**WORK TO COMPLETE:** Take each line of the records below that contains the string "subst" and copy it.

(Stored dataset items)
-- -- --

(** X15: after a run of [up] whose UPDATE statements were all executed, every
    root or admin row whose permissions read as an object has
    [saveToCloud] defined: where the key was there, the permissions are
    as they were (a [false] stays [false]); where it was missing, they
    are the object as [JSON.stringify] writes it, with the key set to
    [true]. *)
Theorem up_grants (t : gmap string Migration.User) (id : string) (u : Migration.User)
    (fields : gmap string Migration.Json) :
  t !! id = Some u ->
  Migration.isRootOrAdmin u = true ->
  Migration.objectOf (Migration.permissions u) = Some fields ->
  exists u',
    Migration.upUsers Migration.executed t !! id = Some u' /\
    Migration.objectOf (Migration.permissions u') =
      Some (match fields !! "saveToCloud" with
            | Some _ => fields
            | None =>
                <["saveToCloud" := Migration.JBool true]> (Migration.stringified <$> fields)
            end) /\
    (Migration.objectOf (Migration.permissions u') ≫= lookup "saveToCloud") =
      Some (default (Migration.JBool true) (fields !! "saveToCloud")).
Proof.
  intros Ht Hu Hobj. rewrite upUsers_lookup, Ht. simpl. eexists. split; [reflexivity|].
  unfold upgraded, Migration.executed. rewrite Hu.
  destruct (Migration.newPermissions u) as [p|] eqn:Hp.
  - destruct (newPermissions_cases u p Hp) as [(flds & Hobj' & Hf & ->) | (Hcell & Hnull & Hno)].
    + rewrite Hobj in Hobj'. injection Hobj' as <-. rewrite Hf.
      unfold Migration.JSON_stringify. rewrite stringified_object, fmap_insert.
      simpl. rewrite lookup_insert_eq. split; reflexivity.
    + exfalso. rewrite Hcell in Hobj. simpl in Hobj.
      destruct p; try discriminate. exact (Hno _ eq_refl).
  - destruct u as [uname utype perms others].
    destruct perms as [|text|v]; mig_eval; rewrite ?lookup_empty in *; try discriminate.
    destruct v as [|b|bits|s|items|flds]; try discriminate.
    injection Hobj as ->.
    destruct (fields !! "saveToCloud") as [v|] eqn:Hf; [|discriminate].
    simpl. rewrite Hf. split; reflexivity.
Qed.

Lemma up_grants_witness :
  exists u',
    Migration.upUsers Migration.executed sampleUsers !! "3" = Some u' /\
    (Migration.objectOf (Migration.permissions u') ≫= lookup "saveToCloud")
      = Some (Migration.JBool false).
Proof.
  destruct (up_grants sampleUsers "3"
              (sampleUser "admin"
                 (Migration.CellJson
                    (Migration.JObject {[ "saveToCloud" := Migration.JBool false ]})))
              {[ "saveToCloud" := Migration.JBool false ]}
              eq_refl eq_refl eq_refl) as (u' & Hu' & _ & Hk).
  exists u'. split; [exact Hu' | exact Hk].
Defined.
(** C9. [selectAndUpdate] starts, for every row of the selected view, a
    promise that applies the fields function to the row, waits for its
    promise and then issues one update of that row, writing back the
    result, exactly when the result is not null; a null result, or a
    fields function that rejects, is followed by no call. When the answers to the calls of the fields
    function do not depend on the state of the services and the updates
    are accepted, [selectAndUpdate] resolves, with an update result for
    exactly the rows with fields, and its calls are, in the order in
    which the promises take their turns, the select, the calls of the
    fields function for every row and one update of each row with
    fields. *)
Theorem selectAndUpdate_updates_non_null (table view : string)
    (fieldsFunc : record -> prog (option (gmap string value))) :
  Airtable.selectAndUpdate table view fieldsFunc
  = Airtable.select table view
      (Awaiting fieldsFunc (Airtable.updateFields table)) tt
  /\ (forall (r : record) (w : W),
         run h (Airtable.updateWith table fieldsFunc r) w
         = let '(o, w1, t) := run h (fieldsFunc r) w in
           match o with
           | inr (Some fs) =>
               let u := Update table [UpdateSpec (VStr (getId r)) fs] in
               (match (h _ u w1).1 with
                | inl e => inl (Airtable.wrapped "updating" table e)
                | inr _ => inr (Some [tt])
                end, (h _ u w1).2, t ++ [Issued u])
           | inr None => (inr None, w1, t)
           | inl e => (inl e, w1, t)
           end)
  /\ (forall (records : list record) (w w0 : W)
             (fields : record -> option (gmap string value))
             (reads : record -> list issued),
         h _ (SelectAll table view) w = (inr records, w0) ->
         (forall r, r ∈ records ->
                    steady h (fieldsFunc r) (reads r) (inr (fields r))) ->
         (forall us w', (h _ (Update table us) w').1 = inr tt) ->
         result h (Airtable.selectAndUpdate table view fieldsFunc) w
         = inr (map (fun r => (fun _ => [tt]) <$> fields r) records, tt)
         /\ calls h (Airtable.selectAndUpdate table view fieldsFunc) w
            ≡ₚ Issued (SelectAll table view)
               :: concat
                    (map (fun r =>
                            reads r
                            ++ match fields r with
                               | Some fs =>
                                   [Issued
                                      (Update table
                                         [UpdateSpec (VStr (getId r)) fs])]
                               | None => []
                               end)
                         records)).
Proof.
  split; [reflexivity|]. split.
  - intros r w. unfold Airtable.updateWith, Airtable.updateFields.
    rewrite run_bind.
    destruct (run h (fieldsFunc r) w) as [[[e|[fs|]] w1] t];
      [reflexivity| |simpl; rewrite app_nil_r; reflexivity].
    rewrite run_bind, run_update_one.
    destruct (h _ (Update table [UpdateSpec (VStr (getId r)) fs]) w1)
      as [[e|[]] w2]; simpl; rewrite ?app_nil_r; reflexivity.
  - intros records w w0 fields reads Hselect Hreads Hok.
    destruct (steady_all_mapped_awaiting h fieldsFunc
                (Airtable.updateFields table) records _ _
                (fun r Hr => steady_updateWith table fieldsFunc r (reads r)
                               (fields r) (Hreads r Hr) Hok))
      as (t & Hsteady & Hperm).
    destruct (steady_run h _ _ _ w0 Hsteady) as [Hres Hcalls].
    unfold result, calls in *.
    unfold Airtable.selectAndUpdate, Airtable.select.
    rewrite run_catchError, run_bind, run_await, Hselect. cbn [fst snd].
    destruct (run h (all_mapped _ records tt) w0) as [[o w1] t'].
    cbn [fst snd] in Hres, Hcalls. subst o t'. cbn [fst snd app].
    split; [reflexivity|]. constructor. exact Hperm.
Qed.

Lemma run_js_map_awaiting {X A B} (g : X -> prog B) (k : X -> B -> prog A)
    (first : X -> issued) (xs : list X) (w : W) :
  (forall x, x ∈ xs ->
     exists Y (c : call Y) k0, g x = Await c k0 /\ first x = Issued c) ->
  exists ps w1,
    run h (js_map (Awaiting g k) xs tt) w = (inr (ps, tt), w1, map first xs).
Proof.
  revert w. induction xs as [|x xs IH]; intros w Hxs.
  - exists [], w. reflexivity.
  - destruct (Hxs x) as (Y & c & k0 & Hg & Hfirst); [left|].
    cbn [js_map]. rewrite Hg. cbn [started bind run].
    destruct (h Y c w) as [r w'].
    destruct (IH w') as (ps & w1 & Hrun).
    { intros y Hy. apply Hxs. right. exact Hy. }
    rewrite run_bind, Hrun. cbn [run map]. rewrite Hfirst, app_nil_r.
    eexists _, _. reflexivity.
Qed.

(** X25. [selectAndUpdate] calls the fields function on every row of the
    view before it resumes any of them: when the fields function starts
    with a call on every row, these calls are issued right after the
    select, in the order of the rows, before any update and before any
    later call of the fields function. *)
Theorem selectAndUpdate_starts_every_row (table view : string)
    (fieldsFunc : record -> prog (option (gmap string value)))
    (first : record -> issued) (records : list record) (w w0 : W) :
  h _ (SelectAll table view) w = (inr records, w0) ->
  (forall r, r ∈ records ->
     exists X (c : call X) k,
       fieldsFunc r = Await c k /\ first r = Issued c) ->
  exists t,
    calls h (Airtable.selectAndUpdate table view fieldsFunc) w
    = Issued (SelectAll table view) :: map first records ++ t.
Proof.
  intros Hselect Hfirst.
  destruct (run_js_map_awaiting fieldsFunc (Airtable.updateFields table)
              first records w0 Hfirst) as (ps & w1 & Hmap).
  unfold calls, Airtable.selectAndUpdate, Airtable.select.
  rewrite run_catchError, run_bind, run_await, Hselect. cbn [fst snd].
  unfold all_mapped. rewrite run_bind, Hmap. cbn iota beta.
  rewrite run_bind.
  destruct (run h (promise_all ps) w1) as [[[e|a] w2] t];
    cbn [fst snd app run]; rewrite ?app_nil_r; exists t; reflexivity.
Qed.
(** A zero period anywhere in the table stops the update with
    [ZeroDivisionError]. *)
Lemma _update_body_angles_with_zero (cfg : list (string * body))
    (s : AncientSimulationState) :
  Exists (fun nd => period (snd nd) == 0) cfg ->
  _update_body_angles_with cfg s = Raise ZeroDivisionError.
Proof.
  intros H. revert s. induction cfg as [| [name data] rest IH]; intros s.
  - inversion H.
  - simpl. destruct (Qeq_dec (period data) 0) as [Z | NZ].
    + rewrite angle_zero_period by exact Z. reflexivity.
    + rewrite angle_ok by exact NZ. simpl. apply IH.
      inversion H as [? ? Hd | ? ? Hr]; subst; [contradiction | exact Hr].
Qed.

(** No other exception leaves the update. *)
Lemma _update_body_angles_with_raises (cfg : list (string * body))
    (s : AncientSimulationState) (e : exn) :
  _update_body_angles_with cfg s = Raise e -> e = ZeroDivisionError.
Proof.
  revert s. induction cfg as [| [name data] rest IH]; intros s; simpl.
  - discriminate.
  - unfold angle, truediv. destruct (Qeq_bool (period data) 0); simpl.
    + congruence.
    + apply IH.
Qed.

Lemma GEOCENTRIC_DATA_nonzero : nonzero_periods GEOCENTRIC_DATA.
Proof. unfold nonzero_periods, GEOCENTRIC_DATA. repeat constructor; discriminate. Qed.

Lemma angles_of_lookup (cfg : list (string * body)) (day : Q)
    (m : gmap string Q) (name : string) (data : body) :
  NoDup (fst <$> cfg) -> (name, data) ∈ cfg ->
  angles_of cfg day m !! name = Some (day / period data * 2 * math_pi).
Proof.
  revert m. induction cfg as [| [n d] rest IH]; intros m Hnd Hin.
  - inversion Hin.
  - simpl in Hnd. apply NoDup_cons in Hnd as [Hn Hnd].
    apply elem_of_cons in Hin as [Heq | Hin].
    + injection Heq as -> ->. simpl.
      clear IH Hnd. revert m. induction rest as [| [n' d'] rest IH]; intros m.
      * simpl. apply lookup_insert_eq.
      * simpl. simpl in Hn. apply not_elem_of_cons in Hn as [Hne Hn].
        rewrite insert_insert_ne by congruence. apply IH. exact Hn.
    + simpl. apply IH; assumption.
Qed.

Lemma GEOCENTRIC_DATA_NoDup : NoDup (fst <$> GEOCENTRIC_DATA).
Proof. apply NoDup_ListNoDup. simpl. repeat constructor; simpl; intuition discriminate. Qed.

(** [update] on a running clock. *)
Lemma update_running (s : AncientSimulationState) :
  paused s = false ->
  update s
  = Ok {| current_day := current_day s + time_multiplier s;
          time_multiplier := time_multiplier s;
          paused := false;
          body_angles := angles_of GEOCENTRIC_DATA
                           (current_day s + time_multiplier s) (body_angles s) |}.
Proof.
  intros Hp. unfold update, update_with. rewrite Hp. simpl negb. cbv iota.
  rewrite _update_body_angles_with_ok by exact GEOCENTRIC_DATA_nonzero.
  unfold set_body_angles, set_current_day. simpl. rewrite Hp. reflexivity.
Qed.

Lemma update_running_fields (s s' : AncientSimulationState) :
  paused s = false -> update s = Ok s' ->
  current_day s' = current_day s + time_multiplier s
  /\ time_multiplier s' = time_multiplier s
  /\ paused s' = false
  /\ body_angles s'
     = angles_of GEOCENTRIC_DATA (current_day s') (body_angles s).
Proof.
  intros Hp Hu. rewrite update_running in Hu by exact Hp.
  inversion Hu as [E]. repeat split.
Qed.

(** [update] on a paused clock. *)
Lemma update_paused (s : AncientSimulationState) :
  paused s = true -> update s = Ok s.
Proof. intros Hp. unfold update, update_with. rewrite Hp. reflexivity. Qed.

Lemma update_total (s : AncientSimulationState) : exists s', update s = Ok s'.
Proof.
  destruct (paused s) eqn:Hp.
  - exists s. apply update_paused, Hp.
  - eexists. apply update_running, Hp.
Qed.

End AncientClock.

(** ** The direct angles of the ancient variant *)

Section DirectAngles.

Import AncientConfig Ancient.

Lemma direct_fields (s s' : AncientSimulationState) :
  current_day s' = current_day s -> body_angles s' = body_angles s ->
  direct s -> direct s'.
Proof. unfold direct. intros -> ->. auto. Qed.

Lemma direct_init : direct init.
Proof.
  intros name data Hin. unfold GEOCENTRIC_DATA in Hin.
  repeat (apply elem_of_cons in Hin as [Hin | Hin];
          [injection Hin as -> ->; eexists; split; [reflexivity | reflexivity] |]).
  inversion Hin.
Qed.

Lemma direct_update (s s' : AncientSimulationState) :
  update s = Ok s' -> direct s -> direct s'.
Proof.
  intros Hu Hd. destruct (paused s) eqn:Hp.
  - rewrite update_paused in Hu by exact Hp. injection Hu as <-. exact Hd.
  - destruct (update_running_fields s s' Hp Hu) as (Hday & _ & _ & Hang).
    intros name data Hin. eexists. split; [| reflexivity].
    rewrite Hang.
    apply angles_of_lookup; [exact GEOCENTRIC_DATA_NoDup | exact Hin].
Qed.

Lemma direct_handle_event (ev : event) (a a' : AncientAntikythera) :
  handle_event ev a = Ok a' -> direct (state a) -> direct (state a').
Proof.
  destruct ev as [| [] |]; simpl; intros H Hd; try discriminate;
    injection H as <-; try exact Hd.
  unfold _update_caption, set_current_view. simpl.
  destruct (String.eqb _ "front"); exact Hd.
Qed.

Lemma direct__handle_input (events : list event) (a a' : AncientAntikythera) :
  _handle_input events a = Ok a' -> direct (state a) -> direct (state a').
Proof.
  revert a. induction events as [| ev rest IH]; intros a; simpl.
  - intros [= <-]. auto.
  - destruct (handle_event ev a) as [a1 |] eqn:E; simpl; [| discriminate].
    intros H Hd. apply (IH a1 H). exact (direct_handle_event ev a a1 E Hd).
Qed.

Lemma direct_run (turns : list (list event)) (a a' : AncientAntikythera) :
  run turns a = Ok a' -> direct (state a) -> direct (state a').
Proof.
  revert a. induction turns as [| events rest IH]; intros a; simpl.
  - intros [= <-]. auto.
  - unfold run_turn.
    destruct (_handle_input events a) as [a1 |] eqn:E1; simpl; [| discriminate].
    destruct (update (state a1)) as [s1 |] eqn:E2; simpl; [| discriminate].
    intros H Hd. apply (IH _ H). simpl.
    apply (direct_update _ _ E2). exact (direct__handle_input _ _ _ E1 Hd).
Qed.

-- -- --

**THE ANSWER:**
    cbn [fst snd] in Hres, Hcalls. subst o t'. cbn [fst snd app].
      inversion H as [? ? Hd | ? ? Hr]; subst; [contradiction | exact Hr].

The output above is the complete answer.